Abandoning ESG due to imperfect data would be like abandoning the judicial system for the same reason, argued the author of the controversial ‘Aggregate Confusion’ paper which sent shockwaves around the finance world.
“It is important to understand the fact that because the data is noisy, does not imply that it is useless,” said Professor Roberto Rigobon, Society of Sloan Fellows Professor of Management, and Professor of Applied Economics at MIT Sloan School of Management. “It is a very, very important difference.”
Speaking at Conexus Financial’s Sustainability in Practice forum at Harvard University, Rigobon likened the use of ESG data to the judicial system, which plays a critical role in society but relies on incomplete data and evidence to make often controversial decisions.
Despite the noise, there “absolutely” are useful signals in the available data, and investors can gain alpha from using it to change their behaviour.
“The question is, how can we extract that in a smarter way,” Rigobon said.
In 2019 Rigobon wrote a paper titled ‘Aggregate Confusion: The Divergence of ESG Ratings,’ which looked at the divergence of ESG ratings between six rating agencies, revealing ESG data was noisy and unreliable. This meant investors did not trust the data, potentially leading to inaction, or to corporates gaming the system. The paper led to the Aggregate Confusion Project, a consortium whose aim is to make ESG integration more defensible and more workable for the industry.
ESG-related advertisements are increasingly common across the financial sector. Coming against a backdrop of “the world upset about how the private sector is behaving” on multiple fronts, and consumers demanding change, the reliability of ESG data is extremely important, Rigobon said.
industry needs to adapt to imperfection
But while the measures themselves can be improved over time, there is no way to produce perfect data for a single attribute such as CO2 emissions or diversity, particularly with societal values continually changing over time, he said.
“So we need to learn to deal with the fact that that the data is imperfect, that it is uncertain, that it is ambiguous, and that decisions are very rarely considered just by all,” Rigobon said.
This is similar to the judicial system, he said, where the data and evidence is incomplete and imperfect, and judicial decisions usually upset some people.
“That doesn’t mean that we should just disband the judicial system,” he said. “I come from Venezuela where the judicial system has been disbanded. I’m telling you [that was] a very bad outcome in general.”
Like the judicial system, ESG is a measurement of unethical behaviour, he said.
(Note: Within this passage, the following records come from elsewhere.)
(* ===== verification/Memory.v ===== *)
(** * The memory map

    Models [val/src/acs_memory.c] and the part of
    [platform/pal_uefi_acpi/src/pal_peripherals.c] that turns the UEFI memory
    map into [g_memory_info_table]. *)

From S2P Require Import Prelude.

Inductive MEM_INFO_TYPE_e :=
  MEMORY_TYPE_DEVICE | MEMORY_TYPE_NORMAL | MEMORY_TYPE_RESERVED | MEMORY_TYPE_NOT_POPULATED
| MEMORY_TYPE_LAST_ENTRY.

#[export] Instance mem_type_eq_dec : EqDecision MEM_INFO_TYPE_e.
Proof. solve_decision. Defined.

Definition mem_type_code (t : MEM_INFO_TYPE_e) : Z :=
  match t with
  | MEMORY_TYPE_DEVICE => 0x1000 | MEMORY_TYPE_NORMAL => 0x1001 | MEMORY_TYPE_RESERVED => 0x1002
  | MEMORY_TYPE_NOT_POPULATED => 0x1003 | MEMORY_TYPE_LAST_ENTRY => 0x1004
  end.

Record MEM_INFO_BLOCK := mk_mem {
  type : MEM_INFO_TYPE_e; phy_addr : Z; virt_addr : Z; size : Z; flags : Z }.

(** The blocks the table has memory for. *)
Record MEMORY_INFO_TABLE := mk_mem_table { dram_base : Z; dram_size : Z; info : list MEM_INFO_BLOCK }.

(** The state is the pointer [g_memory_info_table]. *)
Abbreviation mem_state := (option MEMORY_INFO_TABLE).

(** ** The UEFI memory map *)

Inductive EFI_MEMORY_TYPE :=
  EfiReservedMemoryType | EfiLoaderCode | EfiLoaderData | EfiBootServicesCode | EfiBootServicesData
| EfiRuntimeServicesCode | EfiRuntimeServicesData | EfiConventionalMemory | EfiUnusableMemory
| EfiACPIReclaimMemory | EfiACPIMemoryNVS | EfiMemoryMappedIO | EfiMemoryMappedIOPortSpace
| EfiPalCode | EfiPersistentMemory | EfiOtherMemory (n : Z).

Record EFI_MEMORY_DESCRIPTOR := mk_desc {
  Type_ : EFI_MEMORY_TYPE; PhysicalStart : Z; VirtualStart : Z; NumberOfPages : Z }.

Definition EFI_PAGE_SIZE : Z := 4096.
Definition MEM_INFO_TBL_MAX_ENTRY : Z := 500.

Definition IsUefiMemory (t : EFI_MEMORY_TYPE) : bool :=
  match t with
  | EfiReservedMemoryType | EfiLoaderCode | EfiLoaderData | EfiBootServicesCode
  | EfiBootServicesData | EfiRuntimeServicesCode | EfiRuntimeServicesData
  | EfiACPIReclaimMemory | EfiACPIMemoryNVS => true
  | _ => false
  end.

Definition IsNormalMemory (t : EFI_MEMORY_TYPE) : bool :=
  match t with EfiConventionalMemory => true | _ => false end.

Definition IsDeviceMemory (t : EFI_MEMORY_TYPE) : bool :=
  match t with
  | EfiMemoryMappedIO | EfiMemoryMappedIOPortSpace | EfiPersistentMemory => true
  | _ => false
  end.

Definition memory_class (t : EFI_MEMORY_TYPE) : MEM_INFO_TYPE_e :=
  if IsUefiMemory t then MEMORY_TYPE_RESERVED
  else if IsNormalMemory t then MEMORY_TYPE_NORMAL
  else if IsDeviceMemory t then MEMORY_TYPE_DEVICE
  else MEMORY_TYPE_NOT_POPULATED.

(** The entry a descriptor fills; [flags] keeps what the memory held. *)
Definition fill_block (d : EFI_MEMORY_DESCRIPTOR) (old : MEM_INFO_BLOCK) : MEM_INFO_BLOCK :=
  mk_mem (memory_class (Type_ d)) (PhysicalStart d) (VirtualStart d)
    (u64 (NumberOfPages d * EFI_PAGE_SIZE)) (flags old).

Definition set_type (t : MEM_INFO_TYPE_e) (b : MEM_INFO_BLOCK) : MEM_INFO_BLOCK :=
  mk_mem t (phy_addr b) (virt_addr b) (size b) (flags b).

Definition set_info (l : list MEM_INFO_BLOCK) (t : MEMORY_INFO_TABLE) : MEMORY_INFO_TABLE :=
  mk_mem_table (dram_base t) (dram_size t) l.

(** [info[i] = f(info[i])]; an index outside the allocation is undefined. *)
Definition update_block (i : Z) (f : MEM_INFO_BLOCK -> MEM_INFO_BLOCK) (l : list MEM_INFO_BLOCK)
    : outcome (list MEM_INFO_BLOCK) :=
  match at_index l i with
  | Some b => Done (<[Z.to_nat i := f b]> l)
  | None => Undefined
  end.

(** The loop over the descriptors: the entries, and the index [i] after it. *)
Fixpoint fill_loop (ds : list EFI_MEMORY_DESCRIPTOR) (i : Z) (l : list MEM_INFO_BLOCK)
    : outcome (list MEM_INFO_BLOCK * Z) :=
  match ds with
  | [] => Done (l, i)
  | d :: ds' =>
      match update_block i (fill_block d) l with
      | Done l' => if MEM_INFO_TBL_MAX_ENTRY <=? i + 1 then Done (l', i + 1)
                   else fill_loop ds' (i + 1) l'
      | Undefined => Undefined
      | Diverges => Diverges
      end
  end.

(** [map] is what [GetMemoryMap] returns: [None] for an error status or when
    no page can be allocated for it. *)
Definition pal_memory_create_info_table (map : option (list EFI_MEMORY_DESCRIPTOR))
    (memoryInfoTable : option MEMORY_INFO_TABLE) : outcome (option MEMORY_INFO_TABLE) :=
  match memoryInfoTable, map with
  | None, _ => Done None
  | Some t, None => Done (Some t)
  | Some t, Some ds =>
      match fill_loop ds 0 (info t) with
      | Done (l, i) =>
          match update_block i (set_type MEMORY_TYPE_LAST_ENTRY) l with
          | Done l' => Done (Some (set_info l' t))
          | Undefined => Undefined
          | Diverges => Diverges
          end
      | Undefined => Undefined
      | Diverges => Diverges
      end
  end.

Definition val_memory_create_info_table (map : option (list EFI_MEMORY_DESCRIPTOR))
    (memory_info_table : option MEMORY_INFO_TABLE) : prog mem_state unit :=
  fun _ => match pal_memory_create_info_table map memory_info_table with
           | Done t => Done (tt, t)
           | Undefined => Undefined
           | Diverges => Diverges
           end.

(** The regions the Global Coherency Domain knows: [true] for non-existent
    memory, and the base. The pointer argument [addr] keeps its last value. *)
Fixpoint unpopulated_loop (ds : list (bool * Z)) (k instance addr : Z) : Z * option Z :=
  match ds with
  | [] => (addr, None)
  | (nonexistent, base) :: ds' =>
      if nonexistent then
        if k =? instance then
          if base =? 0 then unpopulated_loop ds' k instance base else (base, Some base)
        else unpopulated_loop ds' (u32 (k + 1)) instance addr
      else unpopulated_loop ds' k instance addr
  end.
It will inherit similar features to the judicial system such as the use of intermediaries — which are ratings agencies in the case of ESG — and the continuous improvement of the practices involved.
The industry, academia, data providers and regulators need to collaborate, and while the measures are imperfect, the goal has never been perfection but to “do the best that we can,” he said.
Transparency is also critical, he said, and while creating measurement is complicated and a job that needs to be delegated, “it’s much better if we actually explain that process more openly, that we are willing to be judged, and that will allow improvements in that process, not only of the data collection, but on the data aggregation.”
Also speaking on the panel was Michael Trotsky, chief investment officer at MassPRIM, one of five founding partners of the Aggregate Confusion Project led by academics at MIT which aims to improve the quality of ESG measurement and decision making in the financial sector.
Trotsky said Rigobon was initially “a skunk at the party, saying the data stinks,” when he published his controversial paper which sent shockwaves around the world of finance.
“Everyone in this room is very excited about ESG products, and trying to make a difference,” Trotsky told delegates at Top1000funds.com’s Sustainability in Practice conference at Harvard University. “And then when someone pointed out that their data was unreliable and therefore, it couldn’t be impactful, it wasn’t a great message. And we all kind of reeled from that.”
Now it is widely accepted that the data needs to get better, he said, noting a lot of improvements have been made to the data since that time, and work is ongoing.
“We believe that with a better signal, with preference selection, we will be able to reflect the view of our constituents in a better way that’s more impactful both financially, and from an ESG standpoint,” Trotsky said.